[Excerpted data]
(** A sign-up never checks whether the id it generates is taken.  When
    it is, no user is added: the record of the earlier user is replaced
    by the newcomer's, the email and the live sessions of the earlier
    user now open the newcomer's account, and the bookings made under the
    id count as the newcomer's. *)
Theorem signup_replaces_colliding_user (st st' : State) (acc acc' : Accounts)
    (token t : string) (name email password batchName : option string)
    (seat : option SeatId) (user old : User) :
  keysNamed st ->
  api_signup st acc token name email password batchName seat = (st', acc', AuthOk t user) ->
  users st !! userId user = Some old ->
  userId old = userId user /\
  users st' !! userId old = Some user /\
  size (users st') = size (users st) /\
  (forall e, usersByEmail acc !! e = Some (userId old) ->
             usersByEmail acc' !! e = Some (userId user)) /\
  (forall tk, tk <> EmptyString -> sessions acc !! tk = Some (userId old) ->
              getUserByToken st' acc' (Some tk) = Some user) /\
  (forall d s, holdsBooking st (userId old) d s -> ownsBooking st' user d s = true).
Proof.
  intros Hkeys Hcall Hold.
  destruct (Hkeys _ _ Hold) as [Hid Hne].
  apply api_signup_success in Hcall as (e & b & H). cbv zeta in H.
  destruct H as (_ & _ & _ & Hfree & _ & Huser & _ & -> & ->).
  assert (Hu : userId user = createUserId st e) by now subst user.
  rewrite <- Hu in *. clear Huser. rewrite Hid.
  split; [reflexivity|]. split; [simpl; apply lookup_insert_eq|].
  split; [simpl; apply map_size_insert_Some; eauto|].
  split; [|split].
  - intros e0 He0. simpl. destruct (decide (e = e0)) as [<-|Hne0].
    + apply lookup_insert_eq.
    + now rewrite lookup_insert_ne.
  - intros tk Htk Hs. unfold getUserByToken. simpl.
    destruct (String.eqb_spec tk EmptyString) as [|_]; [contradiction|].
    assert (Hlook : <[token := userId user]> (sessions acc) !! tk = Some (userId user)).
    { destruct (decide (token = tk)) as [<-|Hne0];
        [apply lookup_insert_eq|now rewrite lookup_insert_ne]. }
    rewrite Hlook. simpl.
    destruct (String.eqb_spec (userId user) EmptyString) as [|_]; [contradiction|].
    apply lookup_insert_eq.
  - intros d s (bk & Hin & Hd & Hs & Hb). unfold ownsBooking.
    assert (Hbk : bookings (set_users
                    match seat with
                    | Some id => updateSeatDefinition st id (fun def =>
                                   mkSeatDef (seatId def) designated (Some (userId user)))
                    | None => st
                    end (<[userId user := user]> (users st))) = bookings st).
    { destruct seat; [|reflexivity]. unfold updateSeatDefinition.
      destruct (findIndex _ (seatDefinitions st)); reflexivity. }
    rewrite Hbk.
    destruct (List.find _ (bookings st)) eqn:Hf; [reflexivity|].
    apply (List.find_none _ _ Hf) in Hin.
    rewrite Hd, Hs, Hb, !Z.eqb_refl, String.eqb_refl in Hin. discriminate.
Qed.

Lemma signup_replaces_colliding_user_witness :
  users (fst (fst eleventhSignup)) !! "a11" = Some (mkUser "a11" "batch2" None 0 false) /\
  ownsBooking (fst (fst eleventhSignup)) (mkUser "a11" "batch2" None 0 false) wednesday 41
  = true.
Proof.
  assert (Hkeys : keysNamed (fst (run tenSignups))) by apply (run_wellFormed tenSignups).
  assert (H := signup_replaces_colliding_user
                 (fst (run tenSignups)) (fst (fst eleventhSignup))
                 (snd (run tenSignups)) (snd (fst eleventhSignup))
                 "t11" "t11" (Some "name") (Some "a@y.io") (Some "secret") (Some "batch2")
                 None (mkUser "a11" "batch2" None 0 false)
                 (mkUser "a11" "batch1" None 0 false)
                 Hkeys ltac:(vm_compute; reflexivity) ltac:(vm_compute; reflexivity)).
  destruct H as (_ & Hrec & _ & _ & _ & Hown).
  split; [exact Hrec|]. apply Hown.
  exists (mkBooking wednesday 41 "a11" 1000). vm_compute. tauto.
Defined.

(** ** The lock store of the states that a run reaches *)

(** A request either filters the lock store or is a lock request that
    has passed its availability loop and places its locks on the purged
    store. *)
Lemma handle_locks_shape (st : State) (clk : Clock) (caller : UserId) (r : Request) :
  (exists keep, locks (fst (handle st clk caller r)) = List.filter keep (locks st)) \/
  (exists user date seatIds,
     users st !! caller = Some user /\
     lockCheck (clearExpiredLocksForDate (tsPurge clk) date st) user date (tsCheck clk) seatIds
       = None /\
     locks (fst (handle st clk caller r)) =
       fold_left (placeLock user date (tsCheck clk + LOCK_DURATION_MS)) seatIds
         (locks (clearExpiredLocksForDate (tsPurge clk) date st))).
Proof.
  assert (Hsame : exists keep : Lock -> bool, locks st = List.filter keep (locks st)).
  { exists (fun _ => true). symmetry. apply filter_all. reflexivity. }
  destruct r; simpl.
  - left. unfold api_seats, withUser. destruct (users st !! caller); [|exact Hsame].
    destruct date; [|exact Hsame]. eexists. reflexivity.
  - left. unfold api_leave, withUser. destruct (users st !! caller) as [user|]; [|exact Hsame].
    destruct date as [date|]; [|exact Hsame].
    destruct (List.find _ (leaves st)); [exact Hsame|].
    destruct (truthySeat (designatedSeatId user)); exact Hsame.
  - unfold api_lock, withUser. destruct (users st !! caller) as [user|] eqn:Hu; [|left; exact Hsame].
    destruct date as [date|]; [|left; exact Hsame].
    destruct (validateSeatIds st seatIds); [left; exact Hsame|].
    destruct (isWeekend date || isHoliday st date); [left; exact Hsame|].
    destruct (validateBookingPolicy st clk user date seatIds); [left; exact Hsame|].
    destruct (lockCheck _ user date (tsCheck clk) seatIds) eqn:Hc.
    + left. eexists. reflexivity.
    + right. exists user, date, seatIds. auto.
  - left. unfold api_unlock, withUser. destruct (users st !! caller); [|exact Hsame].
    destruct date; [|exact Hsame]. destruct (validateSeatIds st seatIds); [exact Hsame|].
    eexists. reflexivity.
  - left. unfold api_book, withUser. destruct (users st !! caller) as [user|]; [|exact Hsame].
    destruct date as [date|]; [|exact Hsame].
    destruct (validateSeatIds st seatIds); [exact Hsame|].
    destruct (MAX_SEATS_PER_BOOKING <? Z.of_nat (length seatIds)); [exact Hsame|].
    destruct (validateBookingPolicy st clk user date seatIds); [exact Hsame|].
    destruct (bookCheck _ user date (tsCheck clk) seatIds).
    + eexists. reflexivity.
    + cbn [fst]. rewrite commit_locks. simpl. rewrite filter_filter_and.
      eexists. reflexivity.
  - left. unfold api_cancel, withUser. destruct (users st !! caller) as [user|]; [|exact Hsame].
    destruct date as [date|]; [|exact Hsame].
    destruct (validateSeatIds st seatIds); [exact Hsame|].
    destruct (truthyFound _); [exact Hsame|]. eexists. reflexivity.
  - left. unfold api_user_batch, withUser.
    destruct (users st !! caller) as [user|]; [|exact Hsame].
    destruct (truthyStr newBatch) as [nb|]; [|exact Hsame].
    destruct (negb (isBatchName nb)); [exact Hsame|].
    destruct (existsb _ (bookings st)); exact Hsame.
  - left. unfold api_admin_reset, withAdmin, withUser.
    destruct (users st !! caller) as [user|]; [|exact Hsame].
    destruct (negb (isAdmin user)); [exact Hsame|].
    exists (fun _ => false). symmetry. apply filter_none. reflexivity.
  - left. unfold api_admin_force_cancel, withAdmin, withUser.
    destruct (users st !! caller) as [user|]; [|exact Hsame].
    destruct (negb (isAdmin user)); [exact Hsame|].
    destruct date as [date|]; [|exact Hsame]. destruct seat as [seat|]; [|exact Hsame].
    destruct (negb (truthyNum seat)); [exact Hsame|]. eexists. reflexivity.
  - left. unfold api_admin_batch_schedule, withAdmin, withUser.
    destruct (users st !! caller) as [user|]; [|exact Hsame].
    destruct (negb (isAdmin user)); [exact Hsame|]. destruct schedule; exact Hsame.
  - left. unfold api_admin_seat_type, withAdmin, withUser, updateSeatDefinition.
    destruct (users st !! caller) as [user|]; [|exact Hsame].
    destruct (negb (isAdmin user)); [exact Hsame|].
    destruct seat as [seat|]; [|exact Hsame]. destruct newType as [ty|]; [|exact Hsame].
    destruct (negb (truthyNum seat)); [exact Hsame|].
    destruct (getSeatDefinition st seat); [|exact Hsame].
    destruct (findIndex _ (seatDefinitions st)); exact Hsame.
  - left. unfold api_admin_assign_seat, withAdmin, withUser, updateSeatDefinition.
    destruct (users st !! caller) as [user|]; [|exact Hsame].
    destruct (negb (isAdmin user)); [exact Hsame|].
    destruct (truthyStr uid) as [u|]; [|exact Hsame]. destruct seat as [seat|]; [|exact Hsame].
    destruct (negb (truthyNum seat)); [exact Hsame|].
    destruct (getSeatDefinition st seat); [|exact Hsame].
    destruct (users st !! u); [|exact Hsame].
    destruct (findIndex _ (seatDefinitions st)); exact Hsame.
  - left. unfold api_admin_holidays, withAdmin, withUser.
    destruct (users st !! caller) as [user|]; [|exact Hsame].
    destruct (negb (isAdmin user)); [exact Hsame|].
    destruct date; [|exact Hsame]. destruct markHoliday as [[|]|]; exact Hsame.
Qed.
[/Excerpted data]
* **Aim of the exercise**
Each line above from the one with "(forall d s, holdsBooking" up to and including the one with "- intros tk" must be set down exactly, and no line outside that span may appear.

* **Exercise answer**
  (forall d s, holdsBooking st (userId old) d s -> ownsBooking st' user d s = true).
Proof.
  intros Hkeys Hcall Hold.
  destruct (Hkeys _ _ Hold) as [Hid Hne].
  apply api_signup_success in Hcall as (e & b & H). cbv zeta in H.
  destruct H as (_ & _ & _ & Hfree & _ & Huser & _ & -> & ->).
  assert (Hu : userId user = createUserId st e) by now subst user.
  rewrite <- Hu in *. clear Huser. rewrite Hid.
  split; [reflexivity|]. split; [simpl; apply lookup_insert_eq|].
  split; [simpl; apply map_size_insert_Some; eauto|].
  split; [|split].
  - intros e0 He0. simpl. destruct (decide (e = e0)) as [<-|Hne0].
    + apply lookup_insert_eq.
    + now rewrite lookup_insert_ne.
  - intros tk Htk Hs. unfold getUserByToken. simpl.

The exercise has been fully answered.